Short short version: The long-debated new pharmacy on Ford Parkway will go ahead, and has been approved by the St. Paul Planning Commission. They have forced the Walgreens Corp. to add a two buildings (a one-story and a two-story) on the site, and to include an "outdoor plaza" and a fountain on the corner of Ford and Finn.

Title: City to study potential for parks on Ford site
Author: Jane McClure

Short short version: The St Paul City Council will reroute funds intended for struggling neighborhoods to study putting parkland at the site of the current Ford Plan along the river in Highland Park.


Title: $1 million plan for Jefferson Ave. bike boulevard pedals onward
Author: Jane McClure

Short short version: The City Council finally voted to accept the $750K federal grant to put a bike boulevard along Jefferson Avenue in Highland Park. They did it despite the protests of Highland Park City Council member Pat Harris, who "believes the improvements would work better on another street, though he did not specify which one". Also, he is "concerned about a traffic diverter that will be installed on Cleveland Avenue".

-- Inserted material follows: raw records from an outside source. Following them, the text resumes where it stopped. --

Lemma timeout_restored_witness : om_timeout (demo_run demo_lines 5000 0).2 = 600.
Proof. eapply (timeout_restored no_repr "/h" 7 demo_profiles no_iso). vm_compute. reflexivity. Defined.
Lemma output_is_last_text_witness : exists res,
  (base_run no_repr "/h" 7 no_iso (demo_launch demo_lines 5000 0) demo_names None "" (demo_request "oracle") None 0 demo_runner).1
    = Returns (Ok res) 5000 /\ ox_code res = 0 /\ ox_out res = VStr "second" /\ ox_session res = VStr "ses_9".
Proof.
  pose proof (output_is_last_text no_repr "/h" 7 no_iso (demo_launch demo_lines 5000 0) demo_names None "" (demo_request "oracle") None 0
    demo_runner _ _ (consume no_repr (fun _ => base_of "" None None "now") (clocked 0 demo_lines) fresh_stream).2 5000 5000 (VStr "second")
    eq_refl (demo_spawned demo_lines 5000 0 demo_runner)) as H.
  exact (H ltac:(by vm_compute) eq_refl eq_refl ltac:(by vm_compute) eq_refl ltac:(by vm_compute)).
Defined.
Lemma failed_run_no_session_witness : exists res t, (demo_run demo_lines 5000 3).1 = Returns (Ok res) t /\ ox_session res = VNone.
Proof.
  assert (H : exists res t, (demo_run demo_lines 5000 3).1 = Returns (Ok res) t /\ ox_code res <> 0) by (eexists _, _; split; [vm_compute; reflexivity|done]).
  destruct H as (res & t & H & Hc). exists res, t. split; [done|]. by apply (failed_run_no_session _ _ _ _ _ _ _ _ _ _ _ _ _ _ _ H).
Defined.
Lemma scalar_line_escapes_witness : exists e r',
  base_run no_repr "/h" 7 no_iso (demo_launch [says_text "a"; "5"; says_text "b"] 5000 0) demo_names None "" (demo_request "oracle") None 0 demo_runner
    = (Returns (Raise (AttributeError e)) 1000, r') /\ om_prompt r' = Some "/tmp/p1".
Proof.
  destruct (scalar_line_escapes no_repr "/h" 7 no_iso (demo_launch [says_text "a"; "5"; says_text "b"] 5000 0) demo_names None "" (demo_request "oracle") None 0
    demo_runner _ _ [(0, says_text "a" +:+ NL)] 1000 ("5" +:+ NL) [(2000, says_text "b" +:+ NL)]
    (consume no_repr (fun _ => base_of "" None None "now") [(0, says_text "a" +:+ NL)] fresh_stream).2 (demo_spawned [says_text "a"; "5"; says_text "b"] 5000 0 demo_runner)) as (e & r' & H & _ & Hp & _).
  - by vm_compute.
  - by vm_compute.
  - exists (VInt 5). by vm_compute.
  - exists e, r'. split; [exact H|]. rewrite Hp. by vm_compute.
Defined.
(** A program that has ended and left a child with its pipe. *)
Definition left_open : program := fun _ =>
  {| p_stdout := []; p_eof := None; p_stderr := []; p_err_eof := None; p_exit := Some 10; p_code := 0 |}.
Lemma timeout_starts_at_eof_witness :
  (base_run no_repr "/h" 7 no_iso (fun _ _ _ => Ok left_open) demo_names None "" (demo_request "oracle") None 0 demo_runner).1 = Hangs.
Proof.
  refine (timeout_starts_at_eof no_repr "/h" 7 no_iso (fun _ _ _ => Ok left_open) demo_names None "" (demo_request "oracle") None 0 demo_runner
    left_open (spawn "/h" 7 (fun _ _ _ => Ok left_open) demo_names None "" (demo_request "oracle") demo_runner).2 fresh_stream _ _ _); by vm_compute.
Defined.
Lemma ends_closes lines t code b : t <= b -> closes (ends_at lines t code) b.
Proof.
  intros H. constructor; simpl; [|by exists t..]. intros u line Hin.
  apply list_elem_of_In, List.filter_In in Hin as [_ Hu]. simpl in Hu. lia.
Qed.
Lemma watchdog_bounds_witness : exists y t,
  (base_run no_repr "/h" 7 no_iso (demo_launch demo_lines 90000 0) demo_names None "" (demo_request "oracle") (Some 30000) 0 demo_runner).1
    = Returns y t /\ t <= 35000.
Proof.
  apply (watchdog_bounds no_repr "/h" 7 no_iso (demo_launch demo_lines 90000 0) demo_names None "" (demo_request "oracle") 30000 0 demo_runner);
    [lia|simpl; lia|].
  intros cmd e dir prog [= <-]. split.
  - intros k. unfold demo_program. case_match eqn:Hk; apply ends_closes; lia.
  - intros x [= <-]. by apply ends_closes.
Defined.
Definition demo_wired : runner := put "SWARM_SESSION_ID" "swarm_9" demo_runner.
Lemma identity_agrees_witness : exists session worker r1, _extra_env "/h" 7 demo_names None demo_wired = (Ok (Some (identity_vars "/h" demo_names "swarm_9" "worker" "")), r1) /\
  session <> "" /\ worker <> "" /\ om_files r1 !! identity_path "/h" demo_names = Some (Identity (identity_payload 7 demo_names session worker)).
Proof.
  set (r1 := (_extra_env "/h" 7 demo_names None demo_wired).2).
  assert (H : _extra_env "/h" 7 demo_names None demo_wired = (Ok (Some (identity_vars "/h" demo_names "swarm_9" "worker" "")), r1)) by done.
  destruct (identity_agrees "/h" 7 demo_names None demo_wired _ r1 H) as (s & w & Hs & Hw & _ & Hf & _). by exists s, w, r1.
Defined.
Lemma no_files_left_witness : exists res t r',
  base_run no_repr "/h" 7 no_iso (demo_launch demo_lines 5000 0) demo_names None "" (demo_request "oracle") None 0 demo_wired = (Returns (Ok res) t, r')
  /\ om_files r' = ∅.
Proof.
  set (x := base_run no_repr "/h" 7 no_iso (demo_launch demo_lines 5000 0) demo_names None "" (demo_request "oracle") None 0 demo_wired).
  assert (H : exists res t, x.1 = Returns (Ok res) t) by (eexists _, _; vm_compute; reflexivity).
  destruct H as (res & t & H). assert (Hx : x = (Returns (Ok res) t, x.2)) by (rewrite <- H; apply surjective_pairing).
  exists res, t, x.2. split; [done|].
  apply (no_files_left no_repr "/h" 7 no_iso (demo_launch demo_lines 5000 0) demo_names None "" (demo_request "oracle") None 0 demo_wired res t); [|done|exact Hx|by vm_compute].
  split; [done|]. split; [done|]. by vm_compute.
Defined.
Lemma first_agent_stays_witness : let r1 := (_ensure_swarm_session "/h" demo_names (demo_request "oracle") 0 demo_runner).2 in
  exists root, (env_identity "/h" 7 {| nm_swarm := "swarm_2"; nm_token := "t2"; nm_nonce := "n2"; nm_prompt := "/tmp/p2" |} r1).1
    = Ok (Some (identity_vars "/h" {| nm_swarm := "swarm_2"; nm_token := "t2"; nm_nonce := "n2"; nm_prompt := "/tmp/p2" |} "swarm_1" "oracle" root)).
Proof.
  apply (first_agent_stays "/h" 7 demo_names (demo_request "oracle") 0 demo_runner {| nm_swarm := "swarm_2"; nm_token := "t2"; nm_nonce := "n2"; nm_prompt := "/tmp/p2" |}
    (demo_request "critic") 5); done.
Defined.
Lemma session_never_registered_witness : let r1 := (_ensure_swarm_session "/h" demo_names (demo_request "oracle") 0 demo_runner).2 in
  exists h, register_agent (VStr "ses_9") 9 r1 = (Ok tt, set_hooks h r1) /\ hk_registered h = ∅.
Proof.
  assert (H : is_ok (on_hook "" (create_session "swarm_1" "manager" ["manager"; "oracle"] None [] [] 0) (fresh_hooks ∅)).1 = true) by (by vm_compute).
  destruct (on_hook "" (create_session "swarm_1" "manager" ["manager"; "oracle"] None [] [] 0) (fresh_hooks ∅)).1 as [s|e] eqn:E; [|done].
  by apply (session_never_registered "/h" demo_names (demo_request "oracle") 0 demo_runner "ses_9" 9 s).
Defined.
Definition demo_profile : AgentProfile := {|
  ap_name := "oracle"; ap_model := ""; ap_thinking := ""; ap_path := profile_path "/h" "oracle"; ap_auto_exit := false; ap_park := true;
  ap_class := ""; ap_spawning := false |}.
Lemma explicit_timeout_dropped_witness :
  (run no_repr "/h" 7 demo_profiles no_iso (demo_launch demo_lines 5000000 0) demo_names None "" (demo_request "oracle") None 0 (set_timeout 7200 demo_runner)).1
  = (run no_repr "/h" 7 demo_profiles no_iso (demo_launch demo_lines 5000000 0) demo_names None "" (demo_request "oracle") None 0 demo_runner).1.
Proof. apply explicit_timeout_dropped with (p := demo_profile); by vm_compute. Defined.
Lemma solid_word s : s <> "" -> all_chars solid s = true -> word s.
Proof.
  destruct s as [|c s]; [done|]. intros _ H. split; [|by apply last_char in H].
  cbn [all_chars] in H. apply andb_true_iff in H as [Hc _]. by exists c, s.
Qed.
Lemma frontmatter_roundtrip_witness : _parse_frontmatter (frontmatter oracle_profile) = oracle_profile.
Proof.
  apply frontmatter_roundtrip; [|refine (bool_decide_unpack _ _); by vm_compute].
  repeat (apply Forall_cons; split; [constructor; try done|]); try done; by (apply solid_word; [done|by vm_compute]).
Defined.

Title: St. Paul adopts plan to enhance walking bicycling in Central Corridor
Author: Jane McClure

Short short version: The St. Paul City Council adopted a plan which will allow them to apply for grants to build bike and pedestrian amenities along the Central Corridor route (both on University Avenue, and in the neighborhoods nearby). The article includes some comments by cyclists who are concerned that University Avenue will no longer be a bike route, and that "moving bicycles onto Charles Avenue" won't work because its not a through street.

Minneapolis dodged a bullet with the Cedar-Riverside housing project

There was an interesting story in the Star Tribune the other day about how the Cedar-Riverside Plaza public housing towers are slated for a $90 M rehab.

One of the most distinctive structures in the Twin Cities is headed for a two-year, $90 million renovation, partly funded by taxpayers.

The plan is to make the Riverside Plaza apartment complex -- the cluster of 1970s towers in Minneapolis with the multicolored panels -- more energy-efficient. Sherman Associates Inc., which bought Riverside Plaza from the government in 1989 for about $17 million, said it expects to have the $90 million package of tax credits finalized in September. Construction is to start this fall.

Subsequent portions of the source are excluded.